Enhancement of cellular antioxidant-defence preserves diastolic dysfunction via regulation of both diastolic Zn2+ and Ca2+ and prevention of RyR2-leak in hyperglycemic cardiomyocytes.

We examined whether cellular antioxidant-defence enhancement preserves diastolic dysfunction via regulation of both diastolic intracellular free Zn(2+) and Ca(2+) levels ([Zn(2+)]i and [Ca(2+)]i) levels N-acetyl cysteine (NAC) treatment (4 weeks) of diabetic rats preserved altered cellular redox state and also prevented diabetes-induced tissue damage and diastolic dysfunction with marked normalizations in the resting [Zn(2+)]i and [Ca(2+)]i. The kinetic parameters of transient changes in Zn(2+) and Ca(2+) under electrical stimulation and the spatiotemporal properties of Zn(2+) and Ca(2+) sparks in resting cells are found to be normal in the treated diabetic group. Biochemical analysis demonstrated that the NAC treatment also antagonized hyperphosphorylation of cardiac ryanodine receptors (RyR2) and significantly restored depleted protein levels of both RyR2 and calstabin2. Incubation of cardiomyocytes with 10 µM ZnCl2 exerted hyperphosphorylation in RyR2 as well as higher phosphorphorylations in both PKA and CaMKII in a concentration-dependent manner, similar to hyperglycemia.

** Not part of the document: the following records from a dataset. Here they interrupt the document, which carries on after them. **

(** ** Volumes of another element type

    [label_connected_components] is called on what [np.stack] returns: an
    integer array for grayscale pages and for the generated sphere, a
    [float64] array when the pages are colour pages (lines 18-19 turn them
    into floats).  The function reads its argument only through its shape
    and through [astype(np.uint8)], so it is written here once more, over
    any element type with its cast to [uint8]. *)

Module Dtype.
Import Np Meshpyvista7.

Section Cast.
Context {A : Type} (to_uint8 : A → Z).

(** [page.astype(np.uint8)]. *)
Definition astype_uint8 (page : list (list A)) : Slice :=
  map (map to_uint8) page.

(** [np.zeros_like(volume, dtype=np.int32)]. *)
Definition zeros_like (volume : list (list (list A))) : Volume :=
  map (map (map (fun _ => 0))) volume.

Definition label_slice (cc : Slice → Z * Slice) (volume : list (list (list A)))
    (st : Volume * Z) (i : nat) : Volume * Z :=
  let '(labeled_volume, current_label) := st in
  let '(num_labels, labels) := cc (astype_uint8 (nth i volume [])) in
  (<[i := offset_labels current_label labels]> labeled_volume,
   current_label + (num_labels - 1)).

Definition label_connected_components (cc : Slice → Z * Slice)
    (volume : list (list (list A))) : Volume * Z :=
  let '(labeled_volume, current_label) :=
    foldl (label_slice cc volume) (zeros_like volume, 1)
          (seq 0 (length volume)) in
  (labeled_volume, current_label - 1).
(** C10.  A provider's total is the total_count of the first row its
    page query answers, and 0 when the page is empty.  Over tables
    whose matching rows are [m12go] and [mBookaway], a request that
    misses the cache reports, for a page starting at [offset], the
    count of a provider's matching rows only if [offset] lies within
    them: pagination.total adds up the two reported counts and
    totalPages is its quotient by the limit, rounded up; past the last
    matching row of both providers both are 0, whatever the filters
    match. *)
Theorem total_follows_requested_page
    (StringToNumber : string -> num) (lru : Type)
    (lru_get : lru -> string -> option json * lru)
    (lru_set : lru -> string -> json -> lru) (lru_size : lru -> Z)
    (q : Server.query) (db : Server.pools) (st : Server.state lru)
    (count_cell : Z -> prim) (m12go mBookaway : list row) (limit offset : Z) :
  let twelveGoQuery := Server.buildQuery (Server.parse q) "trips" in
  let bookawayQuery := Server.buildQuery (Server.parse q) "bookaway_trips" in
  let r := fst (Server.combined_trips StringToNumber lru_get lru_set lru_size q db st) in
  let total :=
    js_add StringToNumber (reported count_cell m12go offset)
      (reported count_cell mBookaway offset) in
  (forall n, (0 < n)%Z -> truthy (count_cell n) = true) ->
  misses_cache lru_get st (Server.cacheKey (Server.parse q)) ->
  Server.limitNum (Server.parse q) = Num limit ->
  Server.offset (Server.parse q) = Num offset ->
  Server.pool_12go db (Server.text twelveGoQuery) (Server.values twelveGoQuery)
    = paged_answer count_cell m12go (Num limit) (Num offset) ->
  Server.pool_bookaway db (Server.text bookawayQuery) (Server.values bookawayQuery)
    = paged_answer count_cell mBookaway (Num limit) (Num offset) ->
  (forall first rest source,
     snd (Server.processResults (first :: rest) source)
     = prim_or (get "total_count" first) (Number (Num 0))) /\
  (forall source, snd (Server.processResults [] source) = Number (Num 0)) /\
  pagination_field "total" r = Some (JV total) /\
  pagination_field "totalPages" r
    = Some (JV (Number (Math_ceil_div (to_number StringToNumber total) (Num limit)))) /\
  ((Z.of_nat (List.length m12go) <= offset)%Z ->
   (Z.of_nat (List.length mBookaway) <= offset)%Z ->
   pagination_field "total" r = Some (JV (Number (Num 0))) /\
   pagination_field "totalPages" r = Some (JV (Number (Num 0)))).
Proof.
  intros twelveGoQuery bookawayQuery r total C M L O A B.
  destruct (clamped_limit_offset q limit offset L O) as [Hl Ho].
  assert (T : pagination_field "total" r = Some (JV total)).
  { subst r. rewrite (combined_trips_miss _ _ _ _ _ _ _ _ M).
    fold twelveGoQuery bookawayQuery. rewrite A, B, total_of_combined.
    rewrite !reported_total by (assumption || lia).
    now rewrite !reported_or_zero by (assumption || lia). }
  assert (P : pagination_field "totalPages" r
              = Some (JV (Number (Math_ceil_div (to_number StringToNumber total)
                                                (Num limit))))).
  { subst r. rewrite (combined_trips_miss _ _ _ _ _ _ _ _ M).
    fold twelveGoQuery bookawayQuery. rewrite A, B, totalPages_of_combined.
    rewrite !reported_total by (assumption || lia).
    rewrite !reported_or_zero by (assumption || lia). now rewrite L. }
  split; [reflexivity|]. split; [reflexivity|].
  split; [exact T|]. split; [exact P|].
  intros H1 H2. rewrite T, P. subst total. unfold reported.
  replace (offset <? Z.of_nat (List.length m12go))%Z with false
    by (symmetry; apply Z.ltb_ge; lia).
  replace (offset <? Z.of_nat (List.length mBookaway))%Z with false
    by (symmetry; apply Z.ltb_ge; lia).
  split; [reflexivity|]. simpl.
  destruct (Z.eqb_spec limit 0); [lia|]. reflexivity.
Qed.

Lemma as_number_truthy (n : Z) : (0 < n)%Z -> truthy (as_number n) = true.
Proof. intros H. simpl. destruct (Z.eqb_spec n 0); [lia | reflexivity]. Qed.

(** Three matching trips, limit 50: page 1 reports total 3 and one
    page, page 2 of the same request reports total 0 and no page. *)
Lemma total_follows_requested_page_witness :
  let page1 := fst (Server.combined_trips (fun _ => NaN)
                      always_miss_get always_miss_set always_miss_size
                      (paged (Some "1") None) one_table fresh_state) in
  let page2 := fst (Server.combined_trips (fun _ => NaN)
                      always_miss_get always_miss_set always_miss_size
                      (paged (Some "2") None) one_table fresh_state) in
  Server.offset (Server.parse (paged (Some "2") None)) = Num 50 /\
  pagination_field "total" page1 = Some (JV (Number (Num 3))) /\
  pagination_field "totalPages" page1 = Some (JV (Number (Num 1))) /\
  pagination_field "total" page2 = Some (JV (Number (Num 0))) /\
  pagination_field "totalPages" page2 = Some (JV (Number (Num 0))).
Proof.
  intros page1 page2.
  pose proof (total_follows_requested_page (fun _ => NaN) unit
                always_miss_get always_miss_set always_miss_size
                (paged (Some "1") None) one_table fresh_state
                as_number three_trips [] 50 0
                as_number_truthy eq_refl eq_refl eq_refl eq_refl eq_refl) as H1.
  pose proof (total_follows_requested_page (fun _ => NaN) unit
                always_miss_get always_miss_set always_miss_size
                (paged (Some "2") None) one_table fresh_state
                as_number three_trips [] 50 50
                as_number_truthy eq_refl eq_refl eq_refl eq_refl eq_refl) as H2.
  split; [reflexivity|].
  split; [exact (proj1 (proj2 (proj2 H1)))|].
  split; [exact (proj1 (proj2 (proj2 (proj2 H1))))|].
  destruct (proj2 (proj2 (proj2 (proj2 H2)))) as [T P]; [simpl; lia | simpl; lia |].
  split; [exact T | exact P].
Defined.

(* ----------------------------------------------------------------- *)
(** ** The undefined tripCacheMap *)

Lemma tripCacheMap_unbound :
  TripRoutes.resolve "tripCacheMap" = inr (TripRoutes.ReferenceError "tripCacheMap").
Proof. reflexivity. Qed.

(** C9.  No declaration binds tripCacheMap.  GET /api/trips/from/:origin
    throws a ReferenceError whenever the cache holds a value it would
    serve under trips_from_<origin>, and the destination and route
    handlers throw it on every request, before any cached or database
    answer is sent. *)
Theorem tripCacheMap_reads_throw :
  assoc "tripCacheMap" TripRoutes.module_scope = None /\
  (forall (lru : Type) (lru_get : lru -> string -> option json * lru)
          (origin : string) (db : pool) (c : lru) (cachedTrips : json),
     fst (lru_get c ("trips_from_" ++ origin)) = Some cachedTrips ->
     truthy_json cachedTrips = true ->
     TripRoutes.trips_from lru_get origin db c
     = TripRoutes.Threw (TripRoutes.ReferenceError "tripCacheMap")) /\
  (forall destination db,
     TripRoutes.trips_to destination db
     = TripRoutes.Threw (TripRoutes.ReferenceError "tripCacheMap")) /\
  (forall from to db,
     TripRoutes.trips_route from to db
     = TripRoutes.Threw (TripRoutes.ReferenceError "tripCacheMap")).
Proof.
  split; [reflexivity|]. split; [|split; intros; reflexivity].
  intros lru lru_get origin db c cachedTrips H T.
  unfold TripRoutes.trips_from.
  destruct (lru_get c ("trips_from_" ++ origin)) as [v c'].
  simpl in H. subst v. unfold served. rewrite T.
  now rewrite tripCacheMap_unbound.
Qed.
(** * prediction-aggregator: the trading core, embedded and verified

    A shallow embedding of the order-amount pipeline ([clob/order.go]), the
    price helpers ([common]), the hedge strategy's order loop, the order-book
    store and round scheduler of the market switcher, and the WebSocket
    connection's [Close] ([wss/client.go]), followed by the properties proved
    of them.

    Go's [float64] is the kernel's binary64 [float]; [int] and [big.Int] are
    [Z]; Go strings are [string]; Go maps are [gmap]. *)

From Stdlib Require Import ZArith QArith Qround Qabs Floats List String Ascii Bool Lia.
From stdpp Require Import gmap strings.
Import ListNotations.

Set Warnings "-inexact-float".

(** ** Go's [float64] conversions and [fmt]/[strconv]/[strings] helpers *)

Module GoRuntime.
Local Open Scope Z_scope.

(** A finite binary64 number as sign and magnitude [num / den]
    ([den] a power of two); [None] for NaN and the infinities. *)
Definition decompose (f : float) : option (bool * (Z * Z)) :=
  match Prim2SF f with
  | S754_zero s => Some (s, (0, 1))
  | S754_finite s m e =>
      match e with
      | Z0 => Some (s, (Zpos m, 1))
      | Zpos p => Some (s, (Zpos m * 2 ^ Zpos p, 1))
      | Zneg p => Some (s, (Zpos m, 2 ^ Zpos p))
      end
  | S754_infinity _ | S754_nan => None
  end.

(** The exact rational value of a finite [float64] (0 for NaN and
    infinities, which have none). *)
Definition exact (f : float) : Q :=
  match decompose f with
  | Some (s, (n, d)) =>
      let a := Qmake n (Z.to_pos d) in if s then Qopp a else a
  | None => 0%Q
  end.

(** [int(f)]: the conversion truncates toward zero.  Outside the range of
    [int64] (and for NaN) the Go specification leaves the result to the
    implementation; amd64 yields the smallest [int64]. *)
Definition float_to_int (f : float) : Z :=
  match decompose f with
  | Some (s, (n, d)) =>
      let a := n / d in
      if 2 ^ 63 <=? a then - 2 ^ 63 else if s then - a else a
  | None => - 2 ^ 63
  end.

(** [float64(n)]: the nearest binary64 number, ties to even. *)
Definition int_to_float (n : Z) : float :=
  SF2Prim (binary_normalize prec emax n 0 false).

(** Rounding of the non-negative fraction [n / d] to the nearest integer,
    ties to even: the rounding of [strconv.FormatFloat]. *)
Definition round_half_even (n d : Z) : Z :=
  let q := n / d in
  match 2 * (n mod d) ?= d with
  | Lt => q
  | Gt => q + 1
  | Eq => if Z.even q then q else q + 1
  end.

Definition digit (d : Z) : ascii := ascii_of_nat (48 + Z.to_nat d).

(** The [k] low decimal digits of [n], most significant first. *)
Fixpoint fixed_digits (k : nat) (n : Z) : string :=
  match k with
  | O => EmptyString
  | S k' => fixed_digits k' (n / 10) +:+ String (digit (n mod 10)) EmptyString
  end.

Fixpoint digits_from (fuel : nat) (n : Z) (acc : string) : string :=
  match fuel with
  | O => acc
  | S fuel' =>
      let acc' := String (digit (n mod 10)) acc in
      if n / 10 =? 0 then acc' else digits_from fuel' (n / 10) acc'
  end.

(** [strconv.FormatUint(n, 10)] for [0 <= n]. *)
Definition FormatUint (n : Z) : string :=
  digits_from (S (Z.to_nat (Z.log2 n))) n EmptyString.

(** [strconv.FormatInt(n, 10)], also the [String] method of [big.Int]. *)
Definition FormatInt (n : Z) : string :=
  if n <? 0 then String "-" (FormatUint (- n)) else FormatUint n.
(** X1: Every uid the catalog lists for an organisation resolves after a
    successful refresh; unless the uid is [""] or the built-in uid, the
    descriptor is the last catalog record of the organisation with that
    uid. *)
Theorem listed_uid_resolves w c result r :
  refreshesWith w c result →
  r ∈ result →
  is_Some (res_ds (getDS DatasourceUID w c (ds_OrgId r) (ds_Uid r))) ∧
  (ds_Uid r ≠ "" → ds_Uid r ≠ DatasourceUID →
   res_ds (getDS DatasourceUID w c (ds_OrgId r) (ds_Uid r)) =
   newVal (Plugin w) <$> lastRecord (ds_OrgId r) (ds_Uid r) result).
Proof.
  intros Hrefresh Hr. rewrite (getDS_refreshed _ w c result) by done. simpl.
  rewrite buildCache_lookup.
  pose proof (primaryPass_lookup (Plugin w) result (ds_OrgId r) (ds_Uid r))
    as Hlookup.
  assert (Hidx : is_Some ((primaryPass (Plugin w) result).1 !! ds_OrgId r)).
  { apply primaryPass_indexed. by exists r. }
  destruct Hidx as [P HP]. rewrite HP in Hlookup |- *. simpl in Hlookup |- *.
  assert (Hsome : is_Some (lastRecord (ds_OrgId r) (ds_Uid r) result)).
  { unfold lastRecord.
    destruct (last (filter (λ r0, ds_OrgId r0 = ds_OrgId r ∧ ds_Uid r0 = ds_Uid r)
                      result)) as [r' | ] eqn:Hlast; [done | ].
    apply last_None in Hlast.
    assert (Hin : r ∈ filter (λ r0, ds_OrgId r0 = ds_OrgId r ∧ ds_Uid r0 = ds_Uid r)
                    result) by (by apply list_elem_of_filter).
    rewrite Hlast in Hin. by apply elem_of_nil in Hin. }
  destruct Hsome as [r' Hr']. rewrite Hr' in Hlookup |- *. simpl in Hlookup |- *.
  assert (Hpass : foldl fileSecondary P (rangeOrder w (ds_OrgId r) P) !! ds_Uid r =
                  Some (newVal (Plugin w) r'))
    by (by apply secondaryPass_preserves).
  split.
  - apply indexOrg_occupied. by rewrite Hpass.
  - intros Hk1 Hk2. by apply indexOrg_keeps.
Qed.

(** X2: Organisations are isolated: a descriptor that [getDS] returns for an
    organisation after a successful refresh is the built-in descriptor or is
    built from a catalog record of that very organisation, with
    [PluginExists] as the plugin registry answered for the record's type. *)
Theorem resolved_descriptor_origin w c result orgID k (v : dsVal) :
  refreshesWith w c result →
  goRange (rangeOrder w) →
  res_ds (getDS DatasourceUID w c orgID k) = Some v →
  v = gds DatasourceUID ∨
  ∃ r, r ∈ result ∧ ds_OrgId r = orgID ∧ v = newVal (Plugin w) r ∧
       PluginExists v = Plugin w (ds_Type r).
Proof.
  intros Hrefresh Horder. rewrite (getDS_refreshed _ w c result) by done. simpl.
  rewrite buildCache_lookup.
  destruct ((primaryPass (Plugin w) result).1 !! orgID) as [P | ] eqn:HP;
    [ | done].
  simpl. intros Hv. apply indexOrg_inv in Hv as [Hv | [Hv | Hv]].
  - by left.
  - rewrite primaryPass_default in Hv.
    destruct (defaultRecord orgID result) as [r | ] eqn:Hdef; [ | by left].
    right. exists r. apply last_filter_elem_of in Hdef as (Hr & Horg & _).
    by subst v.
  - right. apply secondaryPass_inv in Hv as [Hv | (_ & Hin & _)].
    + destruct (primaryPass_entry _ _ _ _ _ _ HP Hv) as (r & Hr & Horg & _ & ->).
      by exists r.
    + apply Horder in Hin as [k' Hk'].
      destruct (primaryPass_entry _ _ _ _ _ _ HP Hk') as (r & Hr & Horg & _ & ->).
      by exists r.
Qed.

Our present data also showed that a subcellular oxidative stress marker, NF-κB, can be activated if the cells are exposed directly to Zn(2+). We thus for the first time report that an enhancement of antioxidant defence in diabetics via directly targeting heart seems to prevent diastolic dysfunction due to modulation of RyR2 macromolecular-complex thereby leading to normalized [Ca(2+)]i and [Zn(2+)]i in cardiomyocytes.